Analysts at Risk Placement Services (RPS), an MGA subsidiary of brokerage Arthur J. Gallagher, believe that reinsurance will “play a larger role in rates, capacity and terms” this year.
While the impacts of the 2020 election and COVID-19 on the US economy remain uncertain, RPS is confident that the cost of property insurance will continue to rise for the foreseeable future.
According to RPS, over the first half of 2021 insureds can expect to see rate increases in the high single digits to 15% range on clean accounts, and higher on accounts with losses.
This is partly due to ta trickle-down effect from higher reinsurance costs, which have rose by 10% to 15% at the January 1 renewals, RPS says, following mid-year 2020 rate increases of 25% to 35%.
But although reinsurance prices have climbed substantially, Wes Robinson, National Property Brokerage President of RPS, notes that “the losses have not let up, so many carriers are still not making money.”
The property market also has been impacted by climate change, which is particularly evident in the more than 800 wildfires along the west coast that burned close to 6 million acres, RPS reports.
“Billions of dollars in insured claims prompted a standard market exodus in many parts of California,” the firm explained. “And while the E&S market is available to cover many of these losses, premiums are much higher than most insurance buyers are willing to pay.”
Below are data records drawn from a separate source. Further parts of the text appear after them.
(** [while iter: ...; iter = model.iter_parent(iter)].  Each turn of the loop
    shortens the path by one, so [length iter] turns are enough fuel (see
    [make_path_visible_loop_fuel]). *)
Fixpoint make_path_visible_loop (fuel : nat) (st : store) (iter : option path)
  : store :=
  match fuel, iter with
  | S fuel', Some p =>
      make_path_visible_loop fuel' (alter_path (set_visible true) st p)
                             (iter_parent p)
  | _, _ => st
  end.

Definition _filter__make_path_visible (st : store) (iter : path) : store :=
  make_path_visible_loop (length iter) st (Some iter).

(** The body of [_filter__make_subtree_visible] on the row [t] addressed by
    [iter]: every child that is not yet visible is made visible and visited
    in turn; a child that is already visible is skipped with its subtree.
    The visit does not read the flag of the row it starts from, so setting
    the child's flag after the recursive visit gives the same row as setting
    it before. *)
Fixpoint make_subtree_visible (t : tree) : tree :=
  match t with
  | Node d cs =>
      Node d ((fun subtree =>
                 if col_visible (data subtree) then subtree
                 else set_visible true (make_subtree_visible subtree)) <$> cs)
  end.

Definition _filter__make_subtree_visible (st : store) (iter : path) : store :=
  alter_path make_subtree_visible st iter.

(** [_filter__show_matches(model, path, iter)]; [foreach] only passes
    iterators of existing rows, for any other path the model leaves the
    store alone. *)
Definition _filter__show_matches (search_text : option string)
    (st : store) (iter : path) : bool * store :=
  match search_text with
  | None => (true, st)
  | Some s =>
      let search_query := Str.lower s in
      match label_at st iter with
      | None => (false, st)
      | Some label =>
          let text := Str.lower label in
          if Str.contains search_query text
          then (false, _filter__make_subtree_visible
                         (_filter__make_path_visible st iter) iter)
          else (false, st)
      end
  end.

(** [_filter__refresh_results] on [self._search_text] and
    [self._item_store].  [collapse_all] and [_filter__expand_all_visible]
    only change which rows of the tree view are expanded. *)
Definition filter_refresh_store (search_text : option string) (st : store)
  : store :=
  if decide (search_text = Some "")
  then foreach (_filter__reset_row true) st
  else foreach (_filter__show_matches search_text)
               (foreach (_filter__reset_row false) st).


(** The method on the controller.  [collapse_all] and the last pass,
    [_filter__expand_all_visible] over the filter model, change which rows
    the tree view shows expanded and no column of the store. *)
Definition _filter__refresh_results : M t unit :=
  self <- get_self ;;
  if decide (_search_text self = Some "")
  then modify_self (set_item_store
                      (foreach (_filter__reset_row true) (_item_store self)))
  else
    assert 818 (bool_decide (is_Some (_main_item_list self))) ;;
    assert 819 (bool_decide (is_Some (_main_item_filter self))) ;;
    modify_self (fun s => set_item_store
                   (foreach (_filter__reset_row false) (_item_store s)) s) ;;
    modify_self (fun s => set_item_store
                   (foreach (_filter__show_matches (_search_text s))
                            (_item_store s)) s).

(** Python's [str.strip()] on the ASCII blanks. *)
Definition is_space (c : ascii) : bool :=
  let n := nat_of_ascii c in
  ((9 <=? n)%nat && (n <=? 13)%nat) || (n =? 32)%nat.

Fixpoint lstrip (s : string) : string :=
  match s with
  | String c s' => if is_space c then lstrip s' else s
  | EmptyString => EmptyString
  end.

Definition strip (s : string) : string :=
  String.rev (lstrip (String.rev (lstrip s))).

(** [on_main_item_list_search_search_changed(search)] with
    [search.get_text()] as [text]. *)
Definition on_main_item_list_search_search_changed (text : string) : M t unit :=
  modify_self (set_search_text (Some (strip text))) ;;
  _filter__refresh_results.

(** *** Window chrome *)

(** [os.path.basename] for [/]-separated names: what follows the last
    separator. *)
Fixpoint basename (s : string) : string :=
  match s with
  | EmptyString => EmptyString
  | String _ s' => if Str.contains "/" s then basename s' else s
  end.

(** [_set_title]: with or without client-side decorations the same title
    text is set, on the header bar or on the window. *)
Definition _set_title (rom_name : string) (is_modified : bool) : M t unit :=
  emit (SetTitle rom_name is_modified).

(** [if self._loading_dialog is not None: self._loading_dialog.hide();
    self._loading_dialog = None], as it stands in four handlers. *)
Definition hide_loading_dialog : M t unit :=
  self <- get_self ;;
  match _loading_dialog self with
  | Some _ => modify_self (set_loading_dialog None)
  | None => ret tt
  end.

(** *** Recent files *)

(** The loop of [_update_recent_files], with [new_recent_files] as the
    accumulator. *)
Fixpoint recent_files_loop (fn : string) (rfs new_recent_files : list string)
  : list string :=
  match rfs with
  | [] => new_recent_files
  | rf :: rfs' =>
      if bool_decide (rf ≠ fn) && negb (bool_decide (rf ∈ new_recent_files))
      then recent_files_loop fn rfs' (new_recent_files ++ [rf])
      else recent_files_loop fn rfs' new_recent_files
  end.

Definition set_recent_files_setting (l : list string) (s : settings_store)
  : settings_store :=
  Settings l (assistant_shown s) (sentry_event_id s).

Definition _update_recent_files (fn : string) : M t unit :=
  self <- get_self ;;
  let new_recent_files := recent_files_loop fn (recent_files self) [] in
  let new_recent_files := fn :: new_recent_files in
  modify_self (set_recent_files new_recent_files) ;;
  modify_self (fun s => set_settings
                 (set_recent_files_setting (recent_files s) (settings s)) s).

(** *** Saving *)

(** [_save(force, after_save_action)].  [rom.save(self)] starts the save,
    which reports back through [on_file_saved] or [on_file_saved_error].
    The text of the label in the dialog is not modelled. *)
Definition _save (force : bool) (after_save_action : option nat) : M t unit :=
  self <- get_self ;;
  match rom_project self with
  | Some rom =>
      if has_modifications rom || force then
        modify_self (set_after_save_action after_save_action) ;;
        modify_self (set_loading_dialog (Some "file_opening_dialog")) ;;
        call "rom.save" ;;
        emit (DialogRun "file_opening_dialog")
      else ret tt
  | None => ret tt
  end.

Definition on_file_saved : M t unit :=
  hide_loading_dialog ;;
  self <- get_self ;;
  match rom_project self with
  | Some rom =>
      _set_title (basename (filename rom)) false ;;
      call "tree_repr.mark_all_as_unmodified" ;;
      match _after_save_action self with
      | Some _ =>
          call "after_save_action" ;;
          modify_self (set_after_save_action None)
      | None => ret tt
      end
  | None => ret tt
  end.

Definition on_file_saved_error (exception : exn) : M t unit :=
  hide_loading_dialog ;;
  display_error exception "Error saving the ROM".

(** *** Opening: the error handler *)

(** Importing the module: [main_thread = current_thread()]. *)
Definition import_module : M t unit :=
  fun w => modify_self (set_main_thread (current_thread w)) w.

(** [assert current_thread() == main_thread] *)
Definition assert_main_thread (line : nat) : M t unit :=
  fun w => assert line (bool_decide (current_thread w = main_thread (self w))) w.

Definition on_file_opened_error (exception : exn) : M t unit :=
  assert_main_thread 410 ;;
  hide_loading_dialog ;;
  display_error exception "Error opening the ROM".

(** *** Switching views *)

Definition _lock_trees : M t unit :=
  self <- get_self ;;
  assert 924 (bool_decide (is_Some (_main_item_list self))) ;;
  modify_self (set_main_item_list (Some false)).

Definition _unlock_trees : M t unit :=
  self <- get_self ;;
  assert 929 (bool_decide (is_Some (_main_item_list self))) ;;
  modify_self (set_main_item_list (Some true)).

(** [while parent: ...; parent = parent.parent] of
    [_init_window_before_view_load]; the fuel is the length of the path. *)
Fixpoint breadcrumbs_loop (fuel : nat) (st : store) (parent : option path)
    (bc : string) (bc_array : list string) : string * list string :=
  match fuel, parent with
  | S fuel', Some p =>
      match row_at st p with
      | Some d =>
          breadcrumbs_loop fuel' st (iter_parent p)
            (" > " +:+ col_title d +:+ bc) (bc_array ++ [col_title d])
      | None => (bc, bc_array)
      end
  | _, _ => (bc, bc_array)
  end.

Fixpoint drop_chars (n : nat) (s : string) : string :=
  match n, s with
  | S n', String _ s' => drop_chars n' s'
  | _, _ => s
  end.

(** [_init_window_before_view_load(node)]; the [try] around its body only
    logs. *)
Definition _init_window_before_view_load (node : path) : M t unit :=
  self <- get_self ;;
  let (bc, bc_array) :=
    breadcrumbs_loop (length node) (_item_store self) (Some node) "" [] in
  let bc := drop_chars 3 bc in
  modify_self (set_current_breadcrumbs bc_array) ;;
  emit (SetSubtitle bc) ;;
  match rom_project self with
  | Some current_project =>
      if has_modifications current_project
      then _set_title (basename (filename current_project)) true
      else ret tt
  | None => ret tt
  end.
The shifting of Tornado Alley also has been attributed in some part to climate change, causing a significant increase in the number of tornadoes occurring in the Mid-South region.
Additionally, 12 hurricanes made landfall in the contiguous United States, with Hurricane Laura representing the largest single loss eventrisk place with insured losses estimated at $11 billion to $15 billion.
And because rebuilding costs are often higher due to increased demand for materials following a natural catastrophe, as well as increased use of technology in building properties, some claims have been piercing excess coverage layers, taking excess carriers by surprise.
“Insurance-to-value is a very, very hot topic, and it will be again for 2021,” said Stephen Adair, Senior Vice President at RPS. “It has been challenging placing excess coverage without solid valuations.”
RPS believes capacity will be especially tight for buyers in catastrophe-prone coastal regions and in parts of the Midwest, requiring many to layer coverage from multiple carriers to get the excess limits they need.
That said, there is more ILS capacity beginning to enter into the E&S market as investors see potential profit-making opportunities there.